A single number is the whole answer: the count of lines in these entries that hold "UnsUpperLayerChecksum".

── DATA EXTRACTS ──

(* ===== verification/Rewrite.v ===== *)
(** * Rewriting headers

    [transform/rewrite.rs]: the outer Ethernet addresses and VLAN stack, the IP
    addresses and the TCP or UDP ports of a captured frame are replaced, and the
    checksums that cover them repaired. *)

From stdpp Require Import base tactics option list numbers strings.
From Stdlib Require Import ZArith Lia.
From S2P Require Import Prelude Checksum Ordered Flow Headers Frame Transform.

(** ** Requests *)

Record VlanRewrite : Type := mkVlanRewrite {
  vr_ether_type : Z;
  vr_identifier : Z;
  vr_priority : Z;
  vr_drop_eligible : bool
}.

Definition VlanRewrite_tci (r : VlanRewrite) : outcome TransformError Z :=
  kind ← ok_or (TInvalid InvVlanTag)
    (kind ← VlanKind_from_ether_type (vr_ether_type r);
     if (vr_identifier r <=? 4095) && (vr_priority r <=? 7) then Some kind else None);
  Ok (VlanTag_tci (mkVlanTag kind (vr_priority r) (vr_drop_eligible r) (vr_identifier r))).

(** [From<VlanTag>]. *)
Definition VlanRewrite_from (tag : VlanTag) : VlanRewrite :=
  mkVlanRewrite (VlanKind_ether_type (vlan_kind tag)) (vlan_id tag) (priority tag) (drop_eligible tag).

Record HeaderRewrite : Type := mkHeaderRewrite {
  source_mac : option bytes;
  destination_mac : option bytes;
  source_ip : option IpAddr;
  destination_ip : option IpAddr;
  hr_source_port : option Z;
  hr_destination_port : option Z;
  vlans : option (list VlanRewrite)
}.

Definition HeaderRewrite_default : HeaderRewrite := mkHeaderRewrite None None None None None None None.

Definition HeaderRewrite_is_empty (p : HeaderRewrite) : bool :=
  is_none (source_mac p) && is_none (destination_mac p) && is_none (source_ip p) && is_none (destination_ip p)
  && is_none (hr_source_port p) && is_none (hr_destination_port p) && is_none (vlans p).

Fixpoint check_tags (tags : list VlanRewrite) : outcome TransformError unit :=
  match tags with
  | [] => Ok tt
  | tag :: rest => _ ← VlanRewrite_tci tag; check_tags rest
  end.

Definition HeaderRewrite_validate (p : HeaderRewrite) : outcome TransformError unit :=
  _ ← match vlans p with
      | Some tags =>
          if MAX_VLAN_DEPTH <? zlen tags then Err (TLimit LimVlanDepth MAX_VLAN_DEPTH) else check_tags tags
      | None => Ok tt
      end;
  match source_ip p, destination_ip p with
  | Some source, Some destination =>
      if negb (Bool.eqb (is_ipv4 source) (is_ipv4 destination))
      then Err (TInvalid InvMixedAddressFamilies) else Ok tt
  | _, _ => Ok tt
  end.

Record RewriteLimits : Type := mkRewriteLimits { rl_max_output_bytes : Z }.

Definition RewriteLimits_default : RewriteLimits := mkRewriteLimits (16 * 1024 * 1024).

(** ** The transport layer *)

(** The name, the covered length and the checksum offset of the protocols with a
    pseudo-header checksum; [None] for those the rewrite leaves alone. *)
Definition transport_layout (segment : bytes) (protocol : Z) (ipv6 : bool)
  : outcome TransformError (option (string * Z * Z)) :=
  if protocol =? TCP then
    let header := (fun byte => Z.shiftr byte 4 * 4) <$> zget segment 12 in
    if negb (match header with Some header => (20 <=? header) && (header <=? zlen segment) | None => false end)
    then Err (TInvalid InvTcpHeaderLength) else Ok (Some ("tcp", zlen segment, 16))
  else if protocol =? UDP then
    length ← ok_or (TInvalid InvUdpLength) (from_be_bytes <$> get_range segment 4 6);
    if (length <? 8) || (zlen segment <? length) then Err (TInvalid InvUdpLength)
    else Ok (Some ("udp", length, 6))
  else if (protocol =? ICMPV6) && ipv6 then
    if zlen segment <? 4 then Err (TInvalid InvTruncatedIcmpv6) else Ok (Some ("icmpv6", zlen segment, 2))
  else if (protocol =? ICMPV4) || (protocol =? IGMP) || (protocol =? IPV4) || (protocol =? IPV6)
          || (protocol =? GRE) || (protocol =? NO_NEXT_HEADER) || (protocol =? SCTP)
  then Ok None
  else Err (TUnsupported UnsUpperLayerChecksum).

Definition write_port (segment : bytes) (port : option Z) (start : Z) : outcome TransformError bytes :=
  match port with Some port => copy_at segment start (be_bytes 2 port) | None => Ok segment end.

Definition transport (segment : bytes) (patch : HeaderRewrite) (protocol : Z) (addresses : IpAddr * IpAddr)
  : outcome TransformError bytes :=
  let ipv6 := is_ipv6 addresses.1 in
  let ports := is_some (hr_source_port patch) || is_some (hr_destination_port patch) in
  if ports && negb ((protocol =? TCP) || (protocol =? UDP)) then Err (TUnsupported UnsPortEditTransport) else
  layout ← transport_layout segment protocol ipv6;
  match layout with
  | None => Ok segment
  | Some (name, length, checksum_offset) =>
      segment ← write_port segment (hr_source_port patch) 0;
      segment ← write_port segment (hr_destination_port patch) 2;
      covered ← index_range segment 0 length;
      '(covered, _) ← repair_checksum covered checksum_offset protocol name addresses;
      Ok (covered ++ zdrop length segment)
  end.

(** ** The network layer *)

Definition write_address (ip : bytes) (header : IpHeader) (value : option IpAddr) (start : Z)
  : outcome TransformError bytes :=
  match header, value with
  | _, None => Ok ip
  | IpV4 _, Some (V4 value) => copy_at ip start (address_octets (V4 value))
  | IpV6 _, Some (V6 value) => copy_at ip start (address_octets (V6 value))
  | _, _ => Err (TInvalid InvAddressFamilyChange)
  end.

(** Where the source and the destination address start. *)
Definition address_offsets (header : IpHeader) : Z * Z :=
  match header with IpV4 _ => (12, 16) | IpV6 _ => (8, 24) end.

Definition has_authentication (header : IpHeader) : bool :=
  match header with
  | IpV4 _ => false
  | IpV6 ipv6 => existsb (fun extension => ext_protocol extension =? AH) (v6_extensions ipv6)
  end.

Definition network (ip : bytes) (header : IpHeader) (patch : HeaderRewrite) : outcome TransformError bytes :=
  _ ← ensure_checksum_coverage ip header;
  let '(source, destination) := address_offsets header in
  ip ← write_address ip header (source_ip patch) source;
  ip ← write_address ip header (destination_ip patch) destination;
  if has_authentication header then Err (TUnsupported UnsUpperLayerChecksum) else
  addresses ← map_err THeader (IpHeader_addresses header ip);
  let '(protocol, start) := IpHeader_upper_layer header in
  let last := IpHeader_datagram_length header in
  segment ← index_range ip start last;
  segment ← transport segment patch protocol addresses;
  ip ← copy_at ip start segment;
  match header with
  | IpV4 ipv4 =>
      ip ← copy_at ip 10 [0; 0];
      covered ← index_range ip 0 (v4_header_length ipv4);
      copy_at ip 10 (be_bytes 2 (checksum_parts [covered]))
  | IpV6 _ => Ok ip
  end.

(** ** The link layer and the frame *)

Fixpoint encode_tags (tags : list VlanRewrite) : outcome TransformError bytes :=
  match tags with
  | [] => Ok []
  | tag :: rest =>
      tci ← VlanRewrite_tci tag;
      tail ← encode_tags rest;
      Ok (be_bytes 2 (vr_ether_type tag) ++ be_bytes 2 tci ++ tail)
  end.

Definition rewrite_link (frame : Frame) (patch : HeaderRewrite) (link : LinkHeader) : outcome TransformError bytes :=
  match link with
  | LinkEthernet ethernet =>
      addresses ← index_range (frame_bytes frame) 0 12;
      match vlans patch with
      | Some tags => encoded ← encode_tags tags; Ok (addresses ++ encoded ++ be_bytes 2 (ether_type ethernet))
      | None => rest ← index_range (frame_bytes frame) 12 (network_offset link); Ok (addresses ++ rest)
      end
  | LinkRawIp _ => Ok []
  end.

Definition write_mac (data : bytes) (mac : option bytes) (start : Z) : outcome TransformError bytes :=
  match mac with Some mac => copy_at data start mac | None => Ok data end.

Definition network_edits (patch : HeaderRewrite) : bool :=
  is_some (source_ip patch) || is_some (destination_ip patch)
  || is_some (hr_source_port patch) || is_some (hr_destination_port patch).

Definition rewrite_network (data : bytes) (frame : Frame) (patch : HeaderRewrite) (link : LinkHeader) (new_offset : Z)
  : outcome TransformError bytes :=
  if negb (network_edits patch) then Ok data else
  header ← map_err THeader (LinkHeader_walk_ip link (frame_bytes frame));
  header ← ok_or (TUnsupported UnsNetworkEditWithoutIp) header;
  ip ← index_range data new_offset (zlen data);
  ip ← network ip header patch;
  if match link with LinkRawIp _ => true | LinkEthernet _ => false end
     && negb (IpHeader_datagram_length header =? zlen ip)
  then Err (TUnsupported UnsRawIpTrailer)
  else Ok (ztake new_offset data ++ ip).

Definition rewrite (frame : Frame) (patch : HeaderRewrite) (limits : RewriteLimits) : outcome TransformError Frame :=
  _ ← HeaderRewrite_validate patch;
  let max := rl_max_output_bytes limits in
  if max <? zlen (frame_bytes frame) then Err (TLimit LimMaxOutputBytes max) else
  if HeaderRewrite_is_empty patch then Ok frame else
  if negb (captured_length frame =? original_length frame) then Err (TInvalid InvRewriteTruncatedCapture) else
  let link_edits := is_some (source_mac patch) || is_some (destination_mac patch) || is_some (vlans patch) in
  if link_edits && negb (link_type frame =? 1) then Err (TUnsupported UnsLinkEditWithoutEthernet) else
  link ← map_err THeader (LinkHeader_walk (link_type frame) (frame_bytes frame));
  link ← ok_or (TUnsupported UnsRewriteLinkType) link;
  let old_offset := network_offset link in
  let new_offset := match vlans patch with
                    | Some tags => ETHERNET_LENGTH + VLAN_TAG_LENGTH * zlen tags
                    | None => old_offset
                    end in
  _ ← ok_or (TLimit LimMaxOutputBytes max)
    (n ← checked_sub (zlen (frame_bytes frame)) old_offset;
     length ← checked_add usize_max n new_offset;
     if length <=? max then Some length else None);
  data ← rewrite_link frame patch link;
  rest ← index_range (frame_bytes frame) old_offset (zlen (frame_bytes frame));
  data ← write_mac (data ++ rest) (source_mac patch) 6;
  data ← write_mac data (destination_mac patch) 0;
  data ← rewrite_network data frame patch link new_offset;
  output ← map_err TFrame (Frame_new None (link_type frame) data);
  Ok (mkFrame (fr_timestamp frame) (captured_length output) (original_length output) (link_type output)
        (fr_interface frame) (fr_direction frame) (frame_bytes output)).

───

**OUTPUT**
2